– Trois semaines.

– Pour l'assistante, j'y réfléchirai, mais commencez par faire rouvrir la porte de mon bureau.

– À la première heure, et je tiens le mien à votre entière disposition.

– Vous êtes en train de m'embarquer dans une drôle d'histoire, Walter.

– Ne croyez pas cela. La Fondation Walsh a toujours primé les projets les plus originaux, les membres de son comité apprécient tout ce qui est, comment dire, très à l'avant-garde.

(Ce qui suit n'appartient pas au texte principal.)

Lemma Prev_at it i : position i it -> (i < n)%nat ->
  exists it', it_Prev it = Some it' /\ position (if decide (i = 0%nat) then n else i - 1) it'.
Proof.
  intros P Hi. pose proof (pos_block _ _ P) as B. destruct (pos_index _ _ P Hi) as (r & Er & Hr & Hri).
  unfold it_Prev. rewrite (pos_current _ _ P).
  destruct (prev_loop_at (S (Z.to_nat (it_num_restarts it))) it i r B ltac:(lia) Er Hr) as [[-> ->]|(r' & -> & Hr' & Hlt)].
  - rewrite (ob_num _ B). lia.
  - cbn [mbind option_bind]. eexists. split; [done|]. rewrite decide_True by done.
    split; [by destruct B; split|done|by apply B|lia..].
  - cbn [mbind option_bind]. rewrite decide_False by lia. set (it1 := it <| it_restart_index := _ |>).
    assert (B1 : on_block it1) by (by destruct B; split). pose proof (restart_before it1 r' B1 Hr') as Hb.
    destruct (parse_while_at (block_fuel it1) (fun j => NextEntryOffset j <? Z.of_nat (off i)) (fun j => bool_decide (S j < i)%nat) _ _ Hb)
      as (it' & j & E & P' & Hle & Hall & Hlast).
    + pose proof (fuel_enough it1 B1). lia.
    + intros j it' P' Hj. rewrite (next_offset j it' P' Hj), off_ltb by lia. done.
    + exists it'. split; [done|]. replace (i - 1)%nat with j; [done|].
      assert (j <= i - 1)%nat.
      { destruct (Nat.le_gt_cases j (i - 1)) as [|Hgt]; [done|].
        specialize (Hall (i - 1)%nat ltac:(lia)). apply bool_decide_eq_true in Hall. lia. }
      specialize (Hlast ltac:(lia)). apply bool_decide_eq_false in Hlast. lia.
Qed.

Lemma value_at_position it i : position i it -> (i < n)%nat -> value_text it = value_at es i.
Proof.
  intros P Hi. unfold value_text. rewrite (pos_value _ _ P Hi), (ob_data _ (pos_block _ _ P)). cbn [fst snd].
  pose proof (chunk_bound i Hi) as Hc. pose proof (lenz_nonneg (delta i)). pose proof (lenz_nonneg (value_at es i)).
  assert (exists hdr, chunk k es i = hdr ++ value_at es i) as [hdr Hchunk].
  { unfold chunk, entry_image. rewrite !app_assoc. by eexists. }
  rewrite contents_layout, (contents_at i Hi). rewrite offset_S in * by done. rewrite Hchunk in *.
  rewrite <- !app_assoc, app_assoc. rewrite length_app in *.
  rewrite dropz_app_ge; rewrite lenz_app; unfold lenz in *; unfold offset in *; [|lia].
  replace (_ - _) with 0 by lia. rewrite dropz_0, takez_app_le by (unfold lenz; lia).
  by rewrite takez_all by (unfold lenz; lia).
Qed.

Context `{ComparatorLaws text} (Hsorted : StronglySorted key_lt es.*1).

Definition below (target : text) (i : nat) : Prop :=
  forall l, (l < i)%nat -> compare_ (key_at es l) target = Lt.

Lemma keys_lt i j : (i < j < n)%nat -> compare_ (key_at es i) (key_at es j) = Lt.
Proof.
  intros Hij. destruct (lookup_lt_is_Some_2 es i ltac:(lia)) as [a Ha].
  destruct (lookup_lt_is_Some_2 es j ltac:(lia)) as [b Hb].
  unfold key_at. rewrite Ha, Hb. simpl. apply (sorted_lookup key_lt es.*1 i j); [done|lia| |].
  - by rewrite list_lookup_fmap, Ha.
  - by rewrite list_lookup_fmap, Hb.
Qed.

Lemma below_key target i : (i < n)%nat -> compare_ (key_at es i) target = Lt -> below target (S i).
Proof.
  intros Hi Hc l Hl. destruct (decide (l = i)) as [->|]; [done|].
  eapply cmp_trans; [|done]. apply keys_lt. lia.
Qed.

Lemma below_le target i j : below target i -> (j <= i)%nat -> below target j.
Proof. intros Hb Hj l Hl. apply Hb. lia. Qed.

Lemma search_loop_at fuel target left right it : on_block it -> (left <= right < m)%nat -> (right - left < fuel)%nat ->
  below target (left * k) ->
  exists l, search_loop fuel target (Z.of_nat left) (Z.of_nat right) it = Some (Some (Z.of_nat l))
    /\ (left <= l <= right)%nat /\ below target (l * k).
Proof.
  revert left right. induction fuel as [|fuel IH]; intros left right B Hlr Hf Hb; [lia|]. simpl.
  destruct (Z.ltb_spec (Z.of_nat left) (Z.of_nat right)) as [Hlt|Hge].
  2: { exists left. by split_and!; [|lia|lia|]. }
  pose proof size_estimate. unfold u32. rewrite Z.mod_small by lia.
  set (mid := ((left + right + 1) / 2)%nat).
  replace ((Z.of_nat left + Z.of_nat right + 1) / 2) with (Z.of_nat mid)
    by (unfold mid; rewrite Nat2Z.inj_div; f_equal; lia).
  assert (Hmid : (left < mid <= right)%nat).
  { unfold mid. pose proof (Nat.div_mod_eq (left + right + 1) 2).
    pose proof (Nat.mod_upper_bound (left + right + 1) 2 ltac:(lia)). lia. }
  assert (Hmk : (mid * k < n)%nat).
  { assert (mid * k <= n - 1)%nat.
    { unfold num_points in Hlr. transitivity (k * ((n - 1) `div` k))%nat; [|apply Nat.Div0.mul_div_le].
      rewrite Nat.mul_comm. apply Nat.mul_le_mono_l. lia. }
    assert (1 <= mid * k)%nat by (destruct mid; [lia|simpl; lia]). lia. }
  rewrite GetRestartPoint_at by (done || lia).
  assert (Hsh : sh (mid * k) = 0%nat) by (unfold shared_at; rewrite Nat.Div0.mod_mul; by rewrite decide_True).
  destruct (entry_decoded it (mid * k) B Hmk) as (Hd & Hread & _). rewrite Hd. rewrite Hsh in Hread |- *.
  change (Z.of_nat 0) with 0 in *. cbn match. rewrite Hread. cbn [mbind option_bind]. rewrite drop_0.
  destruct (compare_ (key_at es (mid * k)) target) eqn:Ec.
  2: { destruct (IH mid right B ltac:(lia) ltac:(lia)) as (l & E & Hl & Hbl); [|exists l; split_and!; [done|lia..|done]].
       eapply below_le; [by apply (below_key target (mid * k))|lia]. }
  all: replace (Z.of_nat mid - 1) with (Z.of_nat (mid - 1)) by lia;
    destruct (IH left (mid - 1)%nat B ltac:(lia) ltac:(lia) Hb) as (l & E & Hl & Hbl); exists l; split_and!; [done|lia..|done].
Qed.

Sortant de la bouche de Walter, je doutais que cette dernière réflexion fût aussi bienveillante qu'elle pouvait le paraître. Mais l'homme était acculé et le temps n'était pas aux reproches. Il me fallait prendre une décision au plus vite. Bien sûr, la probabilité de gagner ce prix me semblait infinitésimale, mais j'étais prêt à faire n'importe quoi pour retourner à Atacama, alors qu'avais-je à perdre ?

– C'est d'accord Walter. Je prends le risque de me ridiculiser en public, mais à une seule condition : si nous gagnons, vous me promettez de me mettre dans un avion pour Santiago dans les trente jours qui suivent.

– Je vous accompagnerai personnellement à l'aéroport, Adrian, je vous en fais la promesse.

– Alors, dans ce cas, marché conclu !

Walter bondit du canapé, vacilla et se rassit aussitôt.

– Assez trinqué pour ce soir. Prenez ce plaid, il vous tiendra chaud pendant la nuit. Quant à moi, je vais me coucher.

Walter me héla alors que je montais l'escalier.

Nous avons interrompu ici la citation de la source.